Song by BigXthaPlug

from the album The Biggest and Take Care
- Released: December 1, 2023
- Genre: Hip-hop
- Length: 1:34
- Label: UnitedMasters
- Songwriters: Xavier Landum; Tony Anderson; James Economides, Jr.;
- Producer: Tony Coles

Music video
- "Back on My BS" on YouTube

= Back on My BS =

2023 song by BigXthaPlug

"Back on My BS" is a song by American rapper BigXthaPlug from his EP The Biggest (2023) and second studio album Take Care (2024). It was produced by Tony Coles.

==Critical reception==
Steven Louis of Passion of the Weiss commented that the song's beat "sounds like it's emanating from a casino lounge in distant timespace" and praised BigXthaPlug's performance, writing "Everything he raps here is a declaration of fact. These peons ain't steppin how this man is steppin'. BigXthaPlug is indeed Rap Game Zion Williamson. We cannot get caught associating with the loose-lipped.
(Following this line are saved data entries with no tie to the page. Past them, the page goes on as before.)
(* ===== verification/Simulator.v ===== *)
(** * A simulated runtime: addresses, hashes and the System program

    Concrete instances of the interfaces that do not depend on a program: a
    polynomial hash for addresses and Merkle roots, the rent, the loader state
    and the System program's instructions on lamports, owners and data lengths,
    for any account contents with zero-filled data and raw bytes. *)

From Stdlib Require Import ZArith Lia.
From S2P Require Import Prelude Borsh Runtime Lamports.

(** ** Interfaces *)
Definition toy_hash (seed : Z) (bytes : list Z) : Z :=
  foldl (fun h b => (h * 131 + b + 1) mod 2147483647) seed bytes.

Lemma sim_create_found seeds (program k bump : Z) :
  (toy_hash program (concat seeds ++ [255]), 255) = (k, bump) ->
  Some (toy_hash program (concat (seeds ++ [[bump]]))) = Some k.
Proof. intros [= <- <-]. by rewrite concat_app. Qed.

Definition sim_pda : Pda := {|
  find_program_address seeds program := (toy_hash program (concat seeds ++ [255]), 255);
  bump_u8 seeds program := conj (Zle_bool_imp_le 0 255 eq_refl) eq_refl;
  create_program_address seeds program := Some (toy_hash program (concat seeds));
  create_found := sim_create_found;
  get_associated_token_address wallet mint := toy_hash wallet (to_le_bytes 32 mint)
|}.

Definition sim_programs : KnownPrograms := {| system_program_id := 0; spl_token_id := 6 |}.

#[export] Existing Instance sim_programs.

(** A proof: the leaf's index, if it has one, and the sibling hashes. *)
Definition sim_leaf_index (proof : option Z * list Z) : option Z :=
  match proof.1 with
  | Some l => if decide (fits 32 l) then Some l else None
  | None => None
  end.

Lemma sim_leaf_index_u32 proof l : sim_leaf_index proof = Some l -> fits 32 l.
Proof.
  unfold sim_leaf_index. destruct (proof.1) as [l'|]; [|done]. destruct (decide (fits 32 l')); [|done].
  by injection 1 as <-.
Qed.

Definition sim_hash : SvmHash := {|
  MerkleProof := option Z * list Z;
  leaf_index := sim_leaf_index;
  leaf_index_u32 := sim_leaf_index_u32;
  root_from_leaf proof leaf prefix := toy_hash (toy_hash 7 (prefix ++ leaf)) proof.2
|}.

(** [TransferChecked] is instruction 12 of the token program. *)
Definition sim_unpack_token_instruction (bytes : list Z) : option TokenInstruction :=
  match bytes with
  | 12 :: rest => Some (TransferChecked (wrap 64 (from_le_bytes (take 8 rest))) (default 0 (rest !! 8%nat)))
  | [] => None
  | _ => Some OtherTokenInstruction
  end.

Lemma sim_unpack_token_instruction_u64 bytes amount decimals :
  sim_unpack_token_instruction bytes = Some (TransferChecked amount decimals) -> fits 64 amount.
Proof.
  unfold sim_unpack_token_instruction. repeat case_match; try done. injection 1 as <- _.
  apply Z.mod_pos_bound. lia.
Qed.

(** The SPL layout of a token account: mint, owner and amount. *)
Definition unpack_token_bytes (bytes : list Z) : Res TokenAccount :=
  if (length bytes =? 165)%nat then
    Ok (MkTokenAccount (from_le_bytes (take 32 (drop 32 bytes)))
          (wrap 64 (from_le_bytes (take 8 (drop 64 bytes)))))
  else Err InvalidAccountData.

Lemma unpack_token_bytes_u64 bytes a :
  unpack_token_bytes bytes = Ok a -> fits 64 (token_amount a).
Proof.
  unfold unpack_token_bytes. destruct (_ =? _)%nat; [|done]. injection 1 as <-.
  cbn [token_amount]. apply Z.mod_pos_bound. lia.
Qed.

Definition token_bytes (mint wallet amount : Z) : list Z :=
  to_le_bytes 32 mint ++ to_le_bytes 32 wallet ++ to_le_bytes 8 amount ++ replicate 93 0.

Definition program_data_bytes (authority : Pubkey) : list Z :=
  [3; 0; 0; 0] ++ replicate 8 0 ++ [1] ++ to_le_bytes 32 authority.

(** [UpgradeableLoaderState::ProgramData] is variant 3: slot, then authority. *)
Definition loader_state_of_bytes (bytes : list Z) : LoaderState :=
  if bool_decide (take 4 bytes = [3; 0; 0; 0]) then
    if default 0 (bytes !! 12%nat) =? 1
    then ProgramData (Some (from_le_bytes (take 32 (drop 13 bytes))))
    else ProgramData None
  else OtherLoaderState.

Definition sim_rent (len : Z) : Z := Z.max 0 (Z.min ((len + 128) * 6960) (umax 64)).

Lemma sim_rent_u64 len : fits 64 (sim_rent len).
Proof. unfold sim_rent, fits, umax. lia. Qed.

(** ** The System program *)
Section System.
Context {D : Type} `{AccountData D} (zeroed : Z -> D).

Definition sim_move (L : Ledger D) (from to : Pubkey) (n : Z) : Ledger D :=
  let L := set_lamports L from (lamports (acct L from) - n) in
  set_lamports L to (lamports (acct L to) + n).

Definition is_wallet (L : Ledger D) (k : Pubkey) : bool := owner (acct L k) =? 0.
Definition space_ok (space : Z) : bool := (0 <=? space) && (space <=? MAX_PERMITTED_DATA_LENGTH).

(** The ledger an instruction of the System program leaves; [None] when it
    fails or is not one. *)
Definition sim_system (ix : Instruction) (L : Ledger D) : option (Ledger D) :=
  match ix with
  | SystemCreateAccount from to n space new_owner =>
      if is_wallet L from && is_wallet L to && negb (from =? to) && (0 <=? n)
         && (n <=? lamports (acct L from)) && (lamports (acct L to) =? 0)
         && space_ok space
      then
        let L := set_lamports L from (lamports (acct L from) - n) in
        Some (set_acct L to (MkAccount n new_owner false (zeroed space)))
      else None
  | SystemAllocate account space =>
      if is_wallet L account && space_ok space then Some (set_data L account (zeroed space)) else None
  | SystemAssign account new_owner =>
      if is_wallet L account
      then Some (set_acct L account ((acct L account) <| owner := new_owner |>)) else None
  | SystemTransfer from to n =>
      if is_wallet L from && (0 <=? n) && (n <=? lamports (acct L from))
         && (lamports (acct L to) + n <? 2 ^ 64)
      then Some (sim_move L from to n) else None
  | _ => None
  end.
End System.

Ltac sim_inv :=
  repeat match goal with
  | H : (if ?c then _ else _) = Some _ |- _ => destruct c eqn:?; [|discriminate H]
  | H : Some _ = Some _ |- _ => injection H as ?; subst
  end; unfold is_wallet, space_ok in *; bool_to_prop.

(** ** Its laws *)
Section Laws.
Context {D : Type} `{AccountData D} (zeroed : Z -> D).
Abbreviation sim_system := (sim_system zeroed).

Lemma sim_move_frame L from to n k :
  from <> k -> 0 <= n ->
  data (acct (sim_move L from to n) k) = data (acct L k) /\
  owner (acct (sim_move L from to n) k) = owner (acct L k) /\
  lamports (acct L k) <= lamports (acct (sim_move L from to n) k).
Proof.
  intros Hf Hn. unfold sim_move. rewrite !data_set_lamports, !owner_set_lamports.
  split_and!; [done|done|]. destruct (decide (to = k)) as [->|Ht].
  - rewrite lamports_set_lamports_eq, lamports_set_lamports_ne by done. lia.
  - rewrite !lamports_set_lamports_ne by done. lia.
Qed.

(** A wallet is not an account of the caller. *)
Lemma is_wallet_ne (L : Ledger D) caller k k' :
  caller <> 0 -> owner (acct L k) = caller -> owner (acct L k') = 0 -> k' <> k.
Proof. congruence. Qed.

Lemma sim_system_frame caller ix (L L' : Ledger D) k :
  sim_system ix L = Some L' -> caller <> 0 -> owner (acct L k) = caller ->
  data (acct L' k) = data (acct L k) /\ owner (acct L' k) = caller /\
  lamports (acct L k) <= lamports (acct L' k).
Proof.
  intros Hi Hc Ho. pose proof (is_wallet_ne L caller k) as Hne.
  destruct ix; cbn [sim_system] in Hi; try discriminate Hi; sim_inv.
  - rewrite acct_set_ne, acct_set_lamports_ne by (apply Hne; done). split_and!; done || lia.
  - rewrite acct_set_data_ne by (apply Hne; done). split_and!; done || lia.
  - rewrite acct_set_ne by (apply Hne; done). split_and!; done || lia.
  - apply sim_move_frame; [by apply Hne|done].
Qed.

Lemma sim_system_create from to n space new_owner (L L' : Ledger D) :
  sim_system (SystemCreateAccount from to n space new_owner) L = Some L' ->
  owner (acct L' to) = new_owner /\ lamports (acct L' to) = n.
Proof. cbn [sim_system]. intros Hi. sim_inv. by rewrite acct_set_eq. Qed.

Lemma sim_system_allocate account space (L L' : Ledger D) :
  sim_system (SystemAllocate account space) L = Some L' ->
  lamports (acct L' account) = lamports (acct L account).
Proof. cbn [sim_system]. intros Hi. sim_inv. apply lamports_set_data. Qed.

Lemma sim_system_assign account new_owner (L L' : Ledger D) :
  sim_system (SystemAssign account new_owner) L = Some L' ->
  owner (acct L' account) = new_owner /\ lamports (acct L' account) = lamports (acct L account).
Proof. cbn [sim_system]. intros Hi. sim_inv. by rewrite acct_set_eq. Qed.

Lemma sim_system_transfer from to n (L L' : Ledger D) :
  sim_system (SystemTransfer from to n) L = Some L' ->
  n <= lamports (acct L from) /\ (0 < n -> owner (acct L from) = 0) /\
  (from <> to -> lamports (acct L' from) = lamports (acct L from) - n /\
                 lamports (acct L' to) = lamports (acct L to) + n).
Proof.
  cbn [sim_system]. intros Hi. sim_inv. split_and!; [done|done|]. intros Hne. unfold sim_move.
  rewrite lamports_set_lamports_eq. split.
  - by rewrite lamports_set_lamports_ne, lamports_set_lamports_eq by done.
  - by rewrite lamports_set_lamports_ne by done.
Qed.

(** No lamports are created or destroyed. *)
Lemma sim_move_total L from to n : total_lamports (sim_move L from to n) = total_lamports L.
Proof. unfold sim_move. rewrite !total_set_lamports. lia. Qed.

Lemma sim_system_total ix (L L' : Ledger D) :
  sim_system ix L = Some L' -> total_lamports L' = total_lamports L.
Proof.
  intros Hi. destruct ix as [from to n space o|a space|a o|from to n| | | | |];
    cbn [sim_system] in Hi; try discriminate Hi; sim_inv.
  - rewrite total_set_acct, total_set_lamports, lamports_set_lamports_ne by done. cbn [lamports]. lia.
  - apply total_set_data.
  - rewrite total_set_acct. cbn. lia.
  - apply sim_move_total.
Qed.

Lemma sim_system_solvent ix (L L' : Ledger D) :
  sim_system ix L = Some L' -> solvent L -> solvent L'.
Proof.
  intros Hi HL. destruct ix as [from to n space o|a space|a o|from to n| | | | |];
    cbn [sim_system] in Hi; try discriminate Hi; sim_inv; intros k.
  - pose proof (HL k). destruct (decide (to = k)) as [->|]; [by rewrite acct_set_eq|].
    rewrite acct_set_ne by done. apply solvent_set; [done|lia].
  - rewrite lamports_set_data. apply HL.
  - pose proof (HL k). destruct (decide (a = k)) as [->|]; [by rewrite acct_set_eq|].
    by rewrite acct_set_ne.
  - unfold sim_move. pose proof (HL to).
    assert (0 <= lamports (acct (set_lamports L from (lamports (acct L from) - n)) to)).
    { apply solvent_set; [done|lia]. }
    apply solvent_set; [apply solvent_set; [done|lia]|lia].
Qed.

(** Contents a program recognises stay where they are: the System program
    only writes zeros, and only to its own accounts. *)
Lemma sim_system_typed (typed : D -> bool) caller ix (L L' : Ledger D) :
  (forall n, typed (zeroed n) = false) -> caller <> 0 ->
  (forall k, typed (data (acct L k)) = true -> owner (acct L k) = caller) ->
  sim_system ix L = Some L' ->
  forall k, typed (data (acct L' k)) = true ->
    owner (acct L k) = caller /\ owner (acct L' k) = caller.
Proof.
  intros Hz Hc HL Hi k Hk.
  enough (owner (acct L k) = caller) as Ho
    by (split; [done|by destruct (sim_system_frame _ _ _ _ _ Hi Hc Ho) as (_ & ? & _)]).
  destruct ix as [from to n space o|a space|a o|from to n| | | | |];
    cbn [sim_system] in Hi; try discriminate Hi; sim_inv; apply HL.
  - destruct (decide (to = k)) as [->|]; [rewrite acct_set_eq in Hk; cbn in Hk; by rewrite Hz in Hk|].
    by rewrite acct_set_ne, data_set_lamports in Hk by done.
  - destruct (decide (a = k)) as [->|]; [by rewrite data_set_data_eq, Hz in Hk|].
    by rewrite data_set_data_ne in Hk by done.
  - destruct (decide (a = k)) as [->|]; [by rewrite acct_set_eq in Hk|]. by rewrite acct_set_ne in Hk by done.
  - unfold sim_move in Hk. by rewrite !data_set_lamports in Hk.
Qed.

Definition is_system (ix : Instruction) : bool :=
  match ix with
  | SystemCreateAccount _ _ _ _ _ | SystemAllocate _ _ | SystemAssign _ _ | SystemTransfer _ _ _ => true
  | _ => false
  end.

(** The laws of a runtime whose System program is this one, if other programs
    respect the caller's accounts. *)
Lemma system_laws (R : Runtime D) :
  (forall caller ix accounts seeds (L L' : Ledger D) ret,
     invoke_cpi caller ix accounts seeds L = Ok (L', ret) ->
     if is_system ix then sim_system ix L = Some L'
     else forall k, owner (acct L k) = caller ->
       data (acct L' k) = data (acct L k) /\ owner (acct L' k) = caller /\
       lamports (acct L k) <= lamports (acct L' k)) ->
  rt_programs = sim_programs -> RuntimeLaws D R.
Proof.
  intros Hcpi Hprogs. split; rewrite ?Hprogs.
  - intros caller ix accounts seeds L L' ret k Hi Hc _ Ho.
    apply Hcpi in Hi. revert Hi. destruct (is_system ix); intros Hi; [|by apply Hi].
    by apply (sim_system_frame caller ix).
  - intros caller from to n space new_owner accounts seeds L L' ret Hi.
    apply Hcpi in Hi. cbn [is_system] in Hi. by eapply sim_system_create.
  - intros caller account space accounts seeds L L' ret Hi.
    apply Hcpi in Hi. cbn [is_system] in Hi. by eapply sim_system_allocate.
  - intros caller account new_owner accounts seeds L L' ret Hi.
    apply Hcpi in Hi. cbn [is_system] in Hi. by eapply sim_system_assign.
  - intros caller from to n accounts seeds L L' ret Hi.
    apply Hcpi in Hi. cbn [is_system] in Hi. by eapply sim_system_transfer.
Qed.
End Laws.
In a year with seldom few things to celebrate, BigXthaPlug was a spiked oasis buzzing through the Fanta bottle.

==Charts==

Chart performance for "Back on My BS"
| Chart (2024) | Peak position |
|---|---|
| US Billboard Hot 100 | 95 |
| US Hot R&B/Hip-Hop Songs (Billboard) | 32 |

==Certifications==

| Region | Certification | Certified units/sales |
| United States (RIAA) | Platinum | 1,000,000^{‡} |
^{‡} Sales+streaming figures based on certification alone.